You might find this hard to believe, but up until a year or two ago, my every day car was so old it came with a rocking factory am-fm-8 track tape player. I got sick of hearing either: 1) the same songs over and over, or 2) the same commercials over and over. Since I think they quit making 8 tracks in about 1980, that left me in a delima. My choices were: listen to nothing on the way to work, try to find an 8 track tape at garage sales, or find something new to listen to on the radio. The first two choices just didn't work out, so I started tuning around the dial. I finally found something I liked with no comercials. No music either, but since we listened to the radio all day at work I didn't mind listening to people talk. I discovered NPR: National Public Radio. It's like PBS on the radio.
So why am I telling you all this? Because a couple of weeks ago, when I was still having the computer problem and couldn't write about it here, they had the most interesting news story. It was about a medical condition called chimerism. Some times a single embryo will split up into two identical twins. On the other side of the spectrum, sometimes two seperate embryos will fuse into one single person, called a chimera. Most of the time it isn't even noticed, unless one embryo was male and the other one was female. People generally notice hermaphrodites, when someone is half male and half female. The person featured in the story on NPR was a normal woman for 50 or 60 years, until she started having medical problems. I don't remember exactly what was wrong, a bad liver or kidney or something. Anyway, doctors tested her family and found out that her children weren't genetically hers. Her husband was their father, but she wasn't their mother, even though they weren't test tube babies and she had given birth to them. It turned out that parts of her body were all that was left of a twin sister that her body somehow sucked into itself before she was born. So actually, she was her children's aunt. Talk about creepy.
Besides just being weird, this could cause legal problems. If a chimera leaves hair at a crime scene and the police give him a blood test the DNA wouldn't match. Paternity tests that don't test semen might say someone isn't the father when he really is. Well, I guess technically he would be the uncle. If there's a plane crash or something and they have to identify the body parts by DNA they might not be able to tell what parts go to what person, or even how many people were really involved. There could be 6 or 7 people and 10 or 12 different DNA profiles.

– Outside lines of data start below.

(* ===== verification/StoreInvariant.v ===== *)
(** * The invariant of the control-plane tables

    [WellFormed] collects what the control plane relies on: revision numbers are
    unique within a cluster, a cluster has at most one active deployment, a node has
    at most one open drift event per fingerprint, the tasks of a deployment have
    distinct nodes and positions, and every reference to a revision or a deployment
    names an existing row.  Every store method preserves it, in any order. *)

From S2P Require Import Prelude GoRuntime Json Domain Configuration ConfigDiff AuditMetadata.
From S2P Require Import ControlModel Store StoreRecords StoreControl.

(** ** Tables *)

Section tables.
Context {A : Type}.
Implicit Types (m : gmap string A).

(** The key of every row is its identifier. *)
Definition keyed (key : A → string) m : Prop := ∀ k x, m !! k = Some x → key x = k.

(** No two rows that satisfy [p] share the key [f]: a partial unique index. *)
Definition unique_on {K} (p : A → Prop) (f : A → K) m : Prop :=
  ∀ i j x y, m !! i = Some x → m !! j = Some y → p x → p y → f x = f y → i = j.

(** Every reference of a row names a row of the target: a foreign key. *)
Definition refers {B} (f : A → list string) m (target : gmap string B) : Prop :=
  ∀ k x r, m !! k = Some x → r ∈ f x → is_Some (target !! r).

Lemma elem_of_rows m x : x ∈ rows m ↔ ∃ k, m !! k = Some x.
Proof.
  unfold rows. rewrite list_elem_of_fmap. setoid_rewrite <- (elem_of_map_to_list m).
  split; [intros ([k y] & -> & H); eauto|intros [k H]; exists (k, x); eauto].
Qed.

Lemma exists_row_true (p : A → bool) m : exists_row p m = true ↔ ∃ k x, m !! k = Some x ∧ p x = true.
Proof.
  unfold exists_row. rewrite existsb_exists. setoid_rewrite <- list_elem_of_In.
  setoid_rewrite elem_of_rows. naive_solver.
Qed.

What's really scary is there is a South Park episode about the school nurse who has a similar condition. Unfortunatly, she didn't completely absorb her twin, so she has a dead fetus sticking out of her head. Trust me, it was funnier than it sounds. Somebody tried to calm down the boys by explaining her situation, telling them that they might also have a dead fetus that was inside of them where nobody could see it. Some how that didn't comfort them very much.